I have built a layout for my young son to enjoy..Thomas, Henry and James not withstanding!

The only real modification done on his insistance was the addition of a Peco turntable.....


I attempted to avoid strict 'trainset' practice...it is 'expandable' in a scenic manner, with tunneled portion,etc....and uses Peco setrack points,plus flex track, code100...(setrack doesn't seem to be available in code75!]

HOWEVER...the main criteria I imposed was, the trackwork, etc, had to be as near as possible, totally reliable.

same with the choice of locos he could rely on.

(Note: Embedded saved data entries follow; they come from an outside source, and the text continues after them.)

(** [toLowerCase] on a code unit below 256: A-Z and the Latin-1 capitals
    (0xC0 to 0xDE, the multiplication sign 0xD7 apart) move up by 32. *)
Definition lowerCode (n : nat) : nat :=
  if ((65 <=? n) && (n <=? 90)
      || (192 <=? n) && (n <=? 222) && negb (n =? 215))%nat
  then n + 32
  else n.

Definition toLowerChar (c : ascii) : ascii :=
  ascii_of_nat (lowerCode (nat_of_ascii c)).

Fixpoint toLowerCase (s : string) : string :=
  match s with
  | String c rest => String (toLowerChar c) (toLowerCase rest)
  | EmptyString => EmptyString
  end.

(** The code units of a string. *)
Definition codes (s : string) : list N :=
  map N_of_ascii (list_ascii_of_string s).

(** [toUpperCase] on a code unit below 256, as code units: a-z and the
    Latin-1 small letters (0xE0 to 0xFE, the division sign 0xF7 apart) move
    down by 32; the sharp s becomes SS, the micro sign and y with diaeresis
    leave Latin-1. *)
Definition upperCodes (n : N) : list N :=
  (if (97 <=? n) && (n <=? 122) then [n - 32]
   else if n =? 181 then [924]
   else if n =? 223 then [83; 83]
   else if n =? 255 then [376]
   else if (224 <=? n) && (n <=? 254) && negb (n =? 247) then [n - 32]
   else [n])%N.

Definition toUpperCase (s : string) : list N :=
  flat_map upperCodes (codes s).

(** [s.includes(c)] for a needle of one code unit. *)
Fixpoint includes (c : ascii) (s : string) : bool :=
  match s with
  | String c' rest => Ascii.eqb c' c || includes c rest
  | EmptyString => false
  end.

End Str.

(** ** [services/supabase.ts] and [types.ts] *)

Module Supabase.

Open Scope string_scope.

Record User := {
  id : option string;
  username : string;
  email : option string;
  name : string;
  surname : string;
  rank : string;
  points : Z;
  sessionsCompleted : Z;
  joinedDate : string;
  credits : Z
}.

Record SessionResult := {
  overallScore : Z;
  vocabularyScore : Z;
  grammarScore : Z;
  pronunciationScore : Z;
  fluencyRating : string;
  feedback : string;
  durationSeconds : Q;
  transcript : string;
  date : string;
  avatarName : string
}.

(** A row of the [sessions] table. *)
Record SessionRow := {
  user_id : string;
  avatar_name : string;
  overall_score : Z;
  vocabulary_score : Z;
  grammar_score : Z;
  pronunciation_score : Z;
  fluency_rating : string;
  feedback_col : string;
  duration_seconds : Z;
  transcript_col : string;
  date_col : string
}.

(** *** [getEmailByUsername] *)

(** What [.select('email').eq('username', _).single()] answers. *)
Inductive EmailAnswer :=
| EmailError
| EmailData (email : option string).

Definition getEmailByUsername (profiles : string -> EmailAnswer)
  (username : string) : option string :=
  match profiles (Str.toLowerCase username) with
  | EmailError => None
  | EmailData email => JS.truthyStr email
  end.

(** *** [saveSession] *)

(** [supabase.auth.getSession()]: it may throw; otherwise the id of the
    signed-in user, if any. *)
Inductive GetSessionAnswer :=
| GetSessionThrows
| GetSessionData (userId : option string).

Inductive InsertAnswer :=
| InsertThrows
| InsertError
| InsertDone.

Definition payload (activeUserId now : string) (session : SessionResult)
  : SessionRow :=
  {| user_id := activeUserId;
     avatar_name := session.(avatarName);
     overall_score := session.(overallScore);
     vocabulary_score := session.(vocabularyScore);
     grammar_score := session.(grammarScore);
     pronunciation_score := session.(pronunciationScore);
     fluency_rating := session.(fluencyRating);
     feedback_col := session.(feedback);
     duration_seconds := Qfloor session.(durationSeconds);
     transcript_col := session.(transcript);
     date_col := JS.orStr (Some session.(date)) now |}.

(** The answer together with the rows handed to [insert]. *)
Definition saveSession (getSession : GetSessionAnswer)
  (insert : SessionRow -> InsertAnswer) (now : string) (userId : string)
  (session : SessionResult) : bool * list SessionRow :=
  match getSession with
  | GetSessionThrows => (false, [])
  | GetSessionData authUser =>
      let activeUserId := JS.orStr authUser userId in
      let row := payload activeUserId now session in
      match insert row with
      | InsertDone => (true, [row])
      | InsertError => (false, [row])
      | InsertThrows => (false, [row])
      end
  end.

(** *** [getUserHistory] *)

Inductive SelectAnswer :=
| SelectThrows
| SelectError
| SelectData (data : option (list SessionRow)).

Definition fromRow (s : SessionRow) : SessionResult :=
  {| avatarName := s.(avatar_name);
     overallScore := s.(overall_score);
     vocabularyScore := s.(vocabulary_score);
     grammarScore := s.(grammar_score);
     pronunciationScore := s.(pronunciation_score);
     fluencyRating := s.(fluency_rating);
     feedback := s.(feedback_col);
     durationSeconds := inject_Z s.(duration_seconds);
     transcript := s.(transcript_col);
     date := s.(date_col) |}.

Definition getUserHistory (select : string -> SelectAnswer) (userId : string)
  : list SessionResult :=
  match select userId with
  | SelectData (Some data) => map fromRow data
  | SelectData None => []
  | SelectError => []
  | SelectThrows => []
  end.

End Supabase.

(** ** The [Login] component (components/Login.tsx) *)

Module Login.

Import Supabase.
Open Scope string_scope.

Inductive AuthMode := login | register | reset.

Record FormData := {
  f_username : string;
  f_email : string;
  f_password : string;
  f_confirmPassword : string;
  f_name : string;
  f_surname : string
}.

(** Calls that leave the component. *)
Inductive Call :=
| GetEmailByUsername (username : string)
| SignInWithPassword (email password : string)
| SignUp (email password username name surname metaEmail : string)
| GetUserProfile (userId : string)
| OnLogin (profile : User)
| SetTimeout (ms : Z).

Record State := {
  mode : AuthMode;
  loading : bool;
  error : option string;
  success : option string;
  calls : list Call
}.

Definition setMode (m : AuthMode) (s : State) : State :=
  {| mode := m; loading := s.(loading); error := s.(error);
     success := s.(success); calls := s.(calls) |}.
Definition setLoading (b : bool) (s : State) : State :=
  {| mode := s.(mode); loading := b; error := s.(error);
     success := s.(success); calls := s.(calls) |}.
Definition setError (e : option string) (s : State) : State :=
  {| mode := s.(mode); loading := s.(loading); error := e;
     success := s.(success); calls := s.(calls) |}.
Definition setSuccess (m : option string) (s : State) : State :=
  {| mode := s.(mode); loading := s.(loading); error := s.(error);
     success := m; calls := s.(calls) |}.
Definition call (c : Call) (s : State) : State :=
  {| mode := s.(mode); loading := s.(loading); error := s.(error);
     success := s.(success); calls := (s.(calls) ++ [c])%list |}.

Definition mount : State :=
  {| mode := login; loading := false; error := None; success := None;
     calls := [] |}.

(** [{ data, error }] of [signInWithPassword] and [signUp]: an error, or
    the id of [data.user] if there is one. *)
Inductive AuthAnswer :=
| AuthError (message : string)
| AuthData (user : option string).

(** The collaborators. [getUserProfile n id] is what the [n]-th profile
    request of a handler yields. *)
Record Env := {
  profiles : string -> EmailAnswer;
  signInWithPassword : string -> string -> AuthAnswer;
  signUp : string -> string -> AuthAnswer;
  getUserProfile : nat -> string -> option User
}.

Definition invalidCredentials : string :=
  "Credenciais inválidas. Verifique e-mail/usuário e senha.".
Definition profileLoadFailed : string :=
  "Erro ao carregar perfil do banco de dados.".
Definition allFieldsRequired : string := "Todos os campos são obrigatórios.".
Definition passwordsDiffer : string := "As senhas não coincidem.".
Definition passwordTooShort : string :=
  "A senha deve ter pelo menos 6 caracteres.".
Definition accountCreated : string := "Conta criada com sucesso! Entrando...".
Definition profileDelayed : string :=
  "Perfil criado, mas houve um atraso na sincronização. Por favor, faça login.".
Definition resetUnavailable : string :=
  "Função de redefinição via e-mail em desenvolvimento.".

(** *** [handleLogin] *)

(** The address handed to [signInWithPassword], with the lookups made. *)
Definition loginEmail (env : Env) (username : string) : string * list Call :=
  if Str.includes "@" username then (username, [])
  else
    match getEmailByUsername env.(profiles) username with
    | Some resolvedEmail => (resolvedEmail, [GetEmailByUsername username])
    | None =>
        (Str.toLowerCase username ++ "@fluentai.com",
         [GetEmailByUsername username])
    end.

Definition handleLogin (env : Env) (formData : FormData) (s : State) : State :=
  let s := setLoading true s in
  let s := setError None s in
  let (email, lookups) := loginEmail env formData.(f_username) in
  let s := fold_left (fun s c => call c s) lookups s in
  let s := call (SignInWithPassword email formData.(f_password)) s in
  match env.(signInWithPassword) email formData.(f_password) with
  | AuthError _ => setLoading false (setError (Some invalidCredentials) s)
  | AuthData user =>
      let s :=
        match user with
        | Some userId =>
            let s := call (GetUserProfile userId) s in
            match env.(getUserProfile) 1 userId with
            | Some profile => call (OnLogin profile) s
            | None => setError (Some profileLoadFailed) s
            end
        | None => s
        end in
      setLoading false s
  end.

(** *** [handleRegister] *)

(** One run of [fetchProfileWithRetry]; [attempts] is the counter shared by
    the runs. The answer tells whether the run armed the one-second timer
    that starts the next run. *)
Definition fetchProfileWithRetry (env : Env) (userId : string)
  (attempts : nat) (s : State) : nat * bool * State :=
  let attempts := S attempts in
  let s := call (GetUserProfile userId) s in
  match env.(getUserProfile) attempts userId with
  | Some profile => (attempts, false, call (OnLogin profile) s)
  | None =>
      if (attempts <? 3)%nat then (attempts, true, call (SetTimeout 1000) s)
      else
        let s := setError (Some profileDelayed) s in
        let s := setLoading false s in
        (attempts, false, setMode login s)
  end.

(** The first run and the runs started by the timers that fire, at most
    [timers] of them. The answer tells whether a timer is still armed. *)
Fixpoint retryLoop (env : Env) (userId : string) (timers : nat)
  (attempts : nat) (s : State) : bool * State :=
  match fetchProfileWithRetry env userId attempts s with
  | (attempts, true, s) =>
      match timers with
      | S timers => retryLoop env userId timers attempts s
      | O => (true, s)
      end
  | (_, false, s) => (false, s)
  end.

so, even though the odd curve was less than 1st [or is it 3rd?] radius..and Bachmann coaches needed their solebars relieving as the bogies were on 'full swing'' at certain parts.....this has proven to be the case...even over the part where the baseboard 'joins (it splits in half, folded)......using pCB panels with the rail soldered on..

I went to great lengths to achieve this reliability..as there is nothing more liable to make a youngster 'lose interest' in a model train, than its continual sticking and needing a push...or derailing.

I would take a closer look at that curve if i were you....eyeball from rail level if possible....maybe use a small hand mirror?

look for abrupt changes in direction from straight to curve......also, kinks which create a tight radius spot.
plus, make sure you haven't introduced a slight adverse camber?

derailing on a curve can also be caused by gauge tightening...i try and 'push flex track into the curved alignment rather than 'pulling'....

\another problem to eyeball for is 'twisting' of the track on the curve.

all these may not be the slightest bit apparent from a general overview look........run the loco and wagon at slow speed, look for wobbling, or slight jumping, etc....and find out why?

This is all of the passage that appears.